On December 1, 2015, the journal Marine Mammal Science published an article entitled Status of the World’s Baleen Whales. This review was funded by the U.S. Marine Mammal Commission. Its abstract reads as follows:
“No global synthesis of the status of baleen whales has been published since the 2008 IUCN Red List assessments. Many populations remain at low numbers from historical commercial whaling, which had ceased for all but a few by 1989. Fishing gear entanglement and ship strikes are the most severe current threats. The acute and long-term effects of anthropogenic noise and the cumulative effects of multiple stressors are of concern but poorly understood. The looming consequences of climate change and ocean acidification remain difficult to characterize. North Atlantic and North Pacific right whales are among the species listed as Endangered. Southern right, bowhead, and gray whales have been assessed as Least Concern but some subpopulations of these species – western North Pacific gray whales, Chile-Peru right whales, and Svalbard/Barents Sea and Sea of Okhotsk bowhead whales – remain at low levels and are either Endangered or Critically Endangered. Eastern North Pacific blue whales have reportedly recovered, but Antarctic blue whales remain at about 1% of pre-exploitation levels. Small isolated subspecies or subpopulations, such as northern Indian Ocean blue whales, Arabian Sea humpback whales, and Mediterranean Sea fin whales are threatened while most subpopulations of sei, Bryde’s, and Omura’s whales are inadequately monitored and difficult to assess.”

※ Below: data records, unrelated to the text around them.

(** [addEvent(fd, event, cb)], when no other thread comes between. *)
Definition addEvent (here : bool) (t : nat) (rt fd event : Z) (cb : callback) (m : IOManager)
    : outcome (Z * IOManager) :=
  addEvent_locked here t rt fd event cb
    (if addEvent_found fd m then m else addEvent_resize fd m).

(** [delEvent(fd, event)]; [junk] is the content of the [events] field of
    [epevent], which the function does not set. *)
Definition delEvent (rt junk fd event : Z) (m : IOManager) : outcome (bool * IOManager) :=
  if fd_capacity m <=? fd then Ret (false, m)
  else
    let! c := context_at fd m in
    if ev_none (ev_and (fc_events c) event) then Ret (false, m)
    else
      let new_events := ev_and (fc_events c) (ev_not event) in
      let op := if negb (new_events =? NONE) then EPOLL_CTL_MOD else EPOLL_CTL_DEL in
      if negb (rt =? 0) then Ret (false, m)
      else
        let m := with_pending (u64 (m_pendingEventCount m - 1)) (epoll_apply op fd junk m) in
        let c := set_events c new_events in
        let! _ := getContext c event in
        Ret (true, store_context fd (resetContext c event) m).

(** [cancelEvent(fd, event)]. *)
Definition cancelEvent (rt junk fd event : Z) (m : IOManager) : outcome (bool * IOManager) :=
  if fd_capacity m <=? fd then Ret (false, m)
  else
    let! c := context_at fd m in
    if ev_none (ev_and (fc_events c) event) then Ret (false, m)
    else
      let new_events := ev_and (fc_events c) (ev_not event) in
      let op := if negb (new_events =? NONE) then EPOLL_CTL_MOD else EPOLL_CTL_DEL in
      if negb (rt =? 0) then Ret (false, m)
      else
        let m := epoll_apply op fd junk m in
        let! _ := getContext c event in
        let! (c, m) := triggerEvent c event m in
        Ret (true, with_pending (u64 (m_pendingEventCount m - 1)) (store_context fd c m)).

(** [if (!!(events & event)) { triggerEvent(event); --m_pendingEventCount; }] *)
Definition trigger_if (events event : Z) (c : FdContext) (m : IOManager)
    : outcome (FdContext * IOManager) :=
  if ev_has events event then
    let! (c, m) := triggerEvent c event m in
    Ret (c, with_pending (u64 (m_pendingEventCount m - 1)) m)
  else Ret (c, m).

(** [cancelAll(fd)]. *)
Definition cancelAll (rt fd : Z) (m : IOManager) : outcome (bool * IOManager) :=
  if fd_capacity m <=? fd then Ret (false, m)
  else
    let! c := context_at fd m in
    if fc_events c =? NONE then Ret (false, m)
    else if negb (rt =? 0) then Ret (false, m)
    else
      let m := epoll_apply EPOLL_CTL_DEL fd NONE m in
      let! (c, m) := trigger_if (fc_events c) READ c m in
      let! (c, m) := trigger_if (fc_events c) WRITE c m in
      if negb (fc_events c =? NONE) then Fault AssertFailed
      else Ret (true, store_context fd c m).

(** [IOManager::stopping(timeout)] at time [now]: the answer, the timeout, and
    the manager ([getNextTimer] clears [m_tickled]). *)
Definition io_stopping (now : Z) (m : IOManager) : bool * Z * IOManager :=
  let '(timeout, t) := getNextTimer now (io_timers m) in
  ((timeout =? u64_max) && (m_pendingEventCount m =? 0) && stopping (io_sched m),
   timeout, with_io_timers t m).

(** * The idle fiber *)

(** The timeout given to [epoll_wait]. *)
Definition MAX_TIMEOUT : Z := 5000.
Definition epoll_timeout (next_timeout : Z) : Z :=
  i32 (if negb (next_timeout =? u64_max)
       then (if MAX_TIMEOUT <? i32 next_timeout then MAX_TIMEOUT else next_timeout)
       else MAX_TIMEOUT).

(** What [epoll_wait] stores: a mask, and the [data] the descriptor was added
    with: the pipe's descriptor, or the address of a context.  (The code tells
    them apart by the [fd] member of the union; no context is taken to lie at
    an address whose low half is the pipe's descriptor.) *)
Inductive epoll_data := data_pipe | data_ctx (i : nat).

Record epoll_event := mkEpollEvent {
  ee_events : Z;
  ee_data : epoll_data;
}.

(** One turn of the loop over the ready events.  [arr] is the array [events];
    the code takes the mask from its first cell ([events->events]), after the
    cell of this turn was updated for errors, and stores the rest mask in the
    cell of this turn. *)
Definition idle_event (rt2 : Z) (i : nat) (st : list epoll_event * IOManager)
    : outcome (list epoll_event * IOManager) :=
  let '(arr, m) := st in
  match arr !! i with
  | None => Fault OutOfBounds
  | Some event =>
      match ee_data event with
      | data_pipe => Ret (arr, with_pipe 0 m)
      | data_ctx fd =>
          match m_fdContexts m !! fd with
          | None => Fault NullDeref
          | Some c =>
              let arr :=
                if negb (Z.land (ee_events event) (Z.lor EPOLLERR EPOLLHUP) =? 0)
                then <[i := mkEpollEvent
                              (Z.lor (ee_events event)
                                 (Z.land (Z.lor EPOLLIN EPOLLOUT) (fc_events c)))
                              (ee_data event)]> arr
                else arr in
              let first := default 0 (ee_events <$> head arr) in
              let real := if negb (Z.land first EPOLLIN =? 0) then READ else NONE in
              let real := if negb (Z.land first EPOLLOUT =? 0) then ev_or real WRITE else real in
              if ev_and (fc_events c) real =? NONE then Ret (arr, m)
              else
                let rest := ev_and (fc_events c) (ev_not real) in
                let op := if negb (rest =? NONE) then EPOLL_CTL_MOD else EPOLL_CTL_DEL in
                let mask := ev_or EPOLLET rest in
                let arr := <[i := mkEpollEvent mask (ee_data event)]> arr in
                if negb (rt2 =? 0) then Ret (arr, m)
                else
                  let m := epoll_apply op (fc_fd c) mask m in
                  let! (c, m) := trigger_if real READ c m in
                  let! (c, m) := trigger_if real WRITE c m in
                  Ret (arr, with_contexts (<[fd := c]> (m_fdContexts m)) m)
          end
      end
  end.

(** The loop [for (int i = 0; i < rt; ++i)]; [ctl i] is the result of
    [epoll_ctl] in turn [i]. *)
Fixpoint idle_events (ctl : nat → Z) (idxs : list nat) (st : list epoll_event * IOManager)
    : outcome (list epoll_event * IOManager) :=
  match idxs with
  | [] => Ret st
  | i :: idxs => let! st := idle_event (ctl i) i st in idle_events ctl idxs st
  end.

(** One turn of [IOManager::idle] after [epoll_wait] stored [ready]: the
    expired timers' callbacks are scheduled, then the events are handled. *)
Definition idle_turn (now now_addr : Z) (ctl : nat → Z) (ready : list epoll_event)
    (m : IOManager) : outcome IOManager :=
  let '(cbs, t) := listExpiredCb now now_addr (io_timers m) in
  let m := with_io_timers t m in
  let m := match cbs with [] => m | _ => io_schedule_range cbs m end in
  let! (_, m) := idle_events ctl (seq 0 (length ready)) (ready, m) in
  Ret m.

(** [IOManager::IOManager] after the base classes: 32 contexts. *)
Definition IOManager_new (s : Scheduler) (t : TimerManager) (w : World) : IOManager :=
  mkIOManager s t w 0 (contextResize 32 []) ∅ 0.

Several recent research studies (see other articles and links on this CRE site) show that many whales die from ingesting naturally occurring algae that produce a strong neurotoxin called domoic acid. When concentrations of the algae Pseudo-nitzschia are high, the more young whales die; and conversely, when the algae densities drop, so do the number of deaths. The US Marine Mammal Commission appears to downplay natural causes such as these, and instead elevate the potential impact of anthropogenic sound, thereby promoting a biased view of threats to large whales. The MMC is wrong when it states “the acute effects of anthropogenic noise are poorly understood”. On the contrary, peer-reviewed published science over the past two decades alone has provided us with a good understanding of the impact of anthropogenic sounds on marine mammals. With this arsenal of science findings, NOAA Fisheries, the agency charged by the US Congress to administer the Marine Mammal Protection Act, and which is the US authority on the science behind these matters, stated in a 2012 public filing regarding seismic surveys, “To date, there is no evidence that injury, death or stranding by marine mammals can occur from exposure to air-gun pulses, even in the case of large air-gun arrays”. Furthermore, the US National Academy of Sciences’ National Research Council stated: “No scientific studies have conclusively demonstrated a link between exposure to sound and adverse effects on a marine mammal populations”.